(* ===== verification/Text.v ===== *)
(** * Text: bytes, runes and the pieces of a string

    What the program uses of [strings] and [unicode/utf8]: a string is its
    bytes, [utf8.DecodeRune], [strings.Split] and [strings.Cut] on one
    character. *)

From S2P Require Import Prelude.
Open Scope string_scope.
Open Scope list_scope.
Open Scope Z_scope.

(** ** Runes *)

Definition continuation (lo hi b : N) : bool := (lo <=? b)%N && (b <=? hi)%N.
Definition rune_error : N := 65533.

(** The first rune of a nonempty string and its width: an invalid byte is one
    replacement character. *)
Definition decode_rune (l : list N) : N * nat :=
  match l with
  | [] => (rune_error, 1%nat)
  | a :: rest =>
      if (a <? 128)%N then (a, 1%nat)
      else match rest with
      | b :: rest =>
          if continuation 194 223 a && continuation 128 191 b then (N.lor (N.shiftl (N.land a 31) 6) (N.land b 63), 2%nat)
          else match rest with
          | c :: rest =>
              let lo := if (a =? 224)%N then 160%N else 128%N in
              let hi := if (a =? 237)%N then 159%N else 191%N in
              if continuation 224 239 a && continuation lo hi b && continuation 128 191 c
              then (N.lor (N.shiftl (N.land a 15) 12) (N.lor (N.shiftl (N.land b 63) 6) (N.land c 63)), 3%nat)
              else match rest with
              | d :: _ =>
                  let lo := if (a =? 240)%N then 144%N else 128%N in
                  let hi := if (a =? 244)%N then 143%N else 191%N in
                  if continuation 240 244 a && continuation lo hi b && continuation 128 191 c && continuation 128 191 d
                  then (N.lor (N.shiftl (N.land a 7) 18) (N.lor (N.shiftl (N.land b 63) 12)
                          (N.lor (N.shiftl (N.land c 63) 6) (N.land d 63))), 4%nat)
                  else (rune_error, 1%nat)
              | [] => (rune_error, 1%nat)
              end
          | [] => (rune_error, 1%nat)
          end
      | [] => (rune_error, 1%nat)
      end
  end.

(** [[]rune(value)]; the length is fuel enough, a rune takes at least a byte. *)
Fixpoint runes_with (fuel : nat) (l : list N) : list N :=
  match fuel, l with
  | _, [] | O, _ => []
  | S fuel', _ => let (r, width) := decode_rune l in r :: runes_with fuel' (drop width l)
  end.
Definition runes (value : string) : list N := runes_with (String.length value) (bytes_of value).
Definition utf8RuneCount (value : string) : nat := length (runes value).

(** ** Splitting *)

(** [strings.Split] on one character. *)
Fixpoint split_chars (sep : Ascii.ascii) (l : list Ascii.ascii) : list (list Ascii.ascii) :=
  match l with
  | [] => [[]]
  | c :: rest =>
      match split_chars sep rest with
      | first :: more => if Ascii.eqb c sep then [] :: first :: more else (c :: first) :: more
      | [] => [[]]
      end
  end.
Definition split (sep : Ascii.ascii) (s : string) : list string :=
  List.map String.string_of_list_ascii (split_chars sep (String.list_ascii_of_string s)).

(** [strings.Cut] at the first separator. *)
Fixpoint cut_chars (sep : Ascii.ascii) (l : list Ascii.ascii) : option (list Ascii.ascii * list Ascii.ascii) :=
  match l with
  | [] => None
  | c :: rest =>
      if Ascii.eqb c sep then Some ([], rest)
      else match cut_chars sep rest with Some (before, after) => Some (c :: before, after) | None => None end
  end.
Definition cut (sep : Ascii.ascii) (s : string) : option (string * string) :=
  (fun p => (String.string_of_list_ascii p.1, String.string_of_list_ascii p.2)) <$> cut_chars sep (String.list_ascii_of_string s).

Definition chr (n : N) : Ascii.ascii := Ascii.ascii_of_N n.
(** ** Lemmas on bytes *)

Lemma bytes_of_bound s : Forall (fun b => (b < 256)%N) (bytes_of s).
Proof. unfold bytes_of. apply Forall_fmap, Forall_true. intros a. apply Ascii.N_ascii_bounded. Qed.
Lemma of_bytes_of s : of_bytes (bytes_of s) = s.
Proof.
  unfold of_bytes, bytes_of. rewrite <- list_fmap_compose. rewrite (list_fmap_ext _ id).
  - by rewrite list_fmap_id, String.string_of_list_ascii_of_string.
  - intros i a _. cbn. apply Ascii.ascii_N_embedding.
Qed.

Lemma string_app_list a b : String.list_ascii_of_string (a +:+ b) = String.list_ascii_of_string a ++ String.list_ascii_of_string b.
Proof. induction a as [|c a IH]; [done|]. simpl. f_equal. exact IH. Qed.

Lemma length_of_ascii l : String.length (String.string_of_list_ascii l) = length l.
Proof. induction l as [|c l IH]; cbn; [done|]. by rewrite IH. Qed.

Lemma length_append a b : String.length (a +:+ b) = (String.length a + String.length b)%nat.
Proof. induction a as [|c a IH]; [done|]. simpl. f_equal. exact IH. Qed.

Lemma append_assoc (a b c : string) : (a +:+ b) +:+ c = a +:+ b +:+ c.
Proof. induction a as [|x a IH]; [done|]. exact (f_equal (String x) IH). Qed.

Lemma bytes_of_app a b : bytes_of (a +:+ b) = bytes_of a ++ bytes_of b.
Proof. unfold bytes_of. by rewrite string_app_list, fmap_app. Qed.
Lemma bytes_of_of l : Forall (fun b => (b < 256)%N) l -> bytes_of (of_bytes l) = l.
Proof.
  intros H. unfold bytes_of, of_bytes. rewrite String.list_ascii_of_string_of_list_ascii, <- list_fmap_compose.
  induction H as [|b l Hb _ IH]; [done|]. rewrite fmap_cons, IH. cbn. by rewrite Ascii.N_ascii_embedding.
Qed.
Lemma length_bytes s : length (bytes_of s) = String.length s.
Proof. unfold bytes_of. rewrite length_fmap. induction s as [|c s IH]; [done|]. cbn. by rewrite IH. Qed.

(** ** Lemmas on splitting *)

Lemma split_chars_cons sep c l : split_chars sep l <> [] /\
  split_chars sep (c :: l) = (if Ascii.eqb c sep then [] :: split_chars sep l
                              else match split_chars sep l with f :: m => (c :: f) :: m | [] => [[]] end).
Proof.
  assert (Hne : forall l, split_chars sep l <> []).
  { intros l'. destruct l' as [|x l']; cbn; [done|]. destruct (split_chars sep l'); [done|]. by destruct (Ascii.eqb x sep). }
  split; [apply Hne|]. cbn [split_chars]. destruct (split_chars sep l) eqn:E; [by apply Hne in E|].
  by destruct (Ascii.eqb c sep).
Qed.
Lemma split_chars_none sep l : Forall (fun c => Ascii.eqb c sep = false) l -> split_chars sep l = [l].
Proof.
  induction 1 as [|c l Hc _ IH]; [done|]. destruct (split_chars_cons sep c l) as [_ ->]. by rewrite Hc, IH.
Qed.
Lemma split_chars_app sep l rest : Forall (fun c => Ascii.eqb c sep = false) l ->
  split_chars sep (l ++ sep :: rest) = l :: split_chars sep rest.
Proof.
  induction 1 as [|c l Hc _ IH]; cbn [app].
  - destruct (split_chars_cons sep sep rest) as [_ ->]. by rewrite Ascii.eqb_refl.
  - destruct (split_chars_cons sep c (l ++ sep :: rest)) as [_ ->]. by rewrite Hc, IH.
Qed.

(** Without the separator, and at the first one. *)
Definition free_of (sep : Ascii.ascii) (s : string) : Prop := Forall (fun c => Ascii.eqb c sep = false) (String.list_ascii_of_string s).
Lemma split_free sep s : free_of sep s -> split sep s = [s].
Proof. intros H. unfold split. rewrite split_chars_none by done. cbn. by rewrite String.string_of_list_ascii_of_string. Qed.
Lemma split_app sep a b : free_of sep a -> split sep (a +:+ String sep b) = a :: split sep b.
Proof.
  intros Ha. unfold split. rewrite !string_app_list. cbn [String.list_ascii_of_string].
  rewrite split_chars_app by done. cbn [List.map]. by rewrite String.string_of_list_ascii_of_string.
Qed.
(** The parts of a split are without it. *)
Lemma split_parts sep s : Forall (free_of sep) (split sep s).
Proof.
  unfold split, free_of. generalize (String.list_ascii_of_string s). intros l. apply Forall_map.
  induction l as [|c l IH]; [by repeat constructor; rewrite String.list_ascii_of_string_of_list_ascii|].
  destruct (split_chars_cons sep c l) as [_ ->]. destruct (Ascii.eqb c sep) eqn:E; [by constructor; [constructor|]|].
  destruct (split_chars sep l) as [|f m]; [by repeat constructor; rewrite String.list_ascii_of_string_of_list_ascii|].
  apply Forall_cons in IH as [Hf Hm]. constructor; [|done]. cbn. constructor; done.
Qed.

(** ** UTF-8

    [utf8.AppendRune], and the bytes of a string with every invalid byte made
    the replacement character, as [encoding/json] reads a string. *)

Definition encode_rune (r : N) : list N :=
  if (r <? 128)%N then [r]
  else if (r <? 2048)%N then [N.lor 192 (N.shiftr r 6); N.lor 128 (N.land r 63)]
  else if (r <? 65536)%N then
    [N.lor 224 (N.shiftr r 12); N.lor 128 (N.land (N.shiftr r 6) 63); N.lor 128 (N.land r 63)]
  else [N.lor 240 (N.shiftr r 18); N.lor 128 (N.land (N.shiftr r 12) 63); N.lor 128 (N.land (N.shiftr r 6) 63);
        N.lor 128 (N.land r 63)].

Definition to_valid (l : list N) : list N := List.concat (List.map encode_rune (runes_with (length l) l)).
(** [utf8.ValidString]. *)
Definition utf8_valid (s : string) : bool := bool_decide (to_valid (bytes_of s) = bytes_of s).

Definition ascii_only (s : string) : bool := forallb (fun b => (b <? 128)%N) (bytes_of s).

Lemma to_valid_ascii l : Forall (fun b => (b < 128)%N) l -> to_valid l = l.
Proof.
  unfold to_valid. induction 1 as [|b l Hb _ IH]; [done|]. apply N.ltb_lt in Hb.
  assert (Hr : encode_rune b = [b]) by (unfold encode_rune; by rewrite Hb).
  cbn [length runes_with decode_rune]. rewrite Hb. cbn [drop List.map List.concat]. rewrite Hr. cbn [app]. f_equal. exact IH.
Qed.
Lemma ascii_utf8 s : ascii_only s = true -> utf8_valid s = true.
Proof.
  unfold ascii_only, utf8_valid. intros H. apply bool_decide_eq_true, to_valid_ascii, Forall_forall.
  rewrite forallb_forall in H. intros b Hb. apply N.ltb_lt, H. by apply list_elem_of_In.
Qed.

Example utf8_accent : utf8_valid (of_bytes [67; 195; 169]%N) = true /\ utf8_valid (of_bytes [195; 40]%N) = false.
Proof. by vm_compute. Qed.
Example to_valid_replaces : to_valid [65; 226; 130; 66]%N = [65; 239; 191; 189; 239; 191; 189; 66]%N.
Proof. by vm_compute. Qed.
+===+
→ Task statement
Read through the entries above, and wherever a line holds the string "destruct", copy it.

→ Written solution
  { intros l'. destruct l' as [|x l']; cbn; [done|]. destruct (split_chars sep l'); [done|]. by destruct (Ascii.eqb x sep). }
  split; [apply Hne|]. cbn [split_chars]. destruct (split_chars sep l) eqn:E; [by apply Hne in E|].
  by destruct (Ascii.eqb c sep).
  induction 1 as [|c l Hc _ IH]; [done|]. destruct (split_chars_cons sep c l) as [_ ->]. by rewrite Hc, IH.
  - destruct (split_chars_cons sep sep rest) as [_ ->]. by rewrite Ascii.eqb_refl.
  - destruct (split_chars_cons sep c (l ++ sep :: rest)) as [_ ->]. by rewrite Hc, IH.
  destruct (split_chars_cons sep c l) as [_ ->]. destruct (Ascii.eqb c sep) eqn:E; [by constructor; [constructor|]|].
  destruct (split_chars sep l) as [|f m]; [by repeat constructor; rewrite String.list_ascii_of_string_of_list_ascii|].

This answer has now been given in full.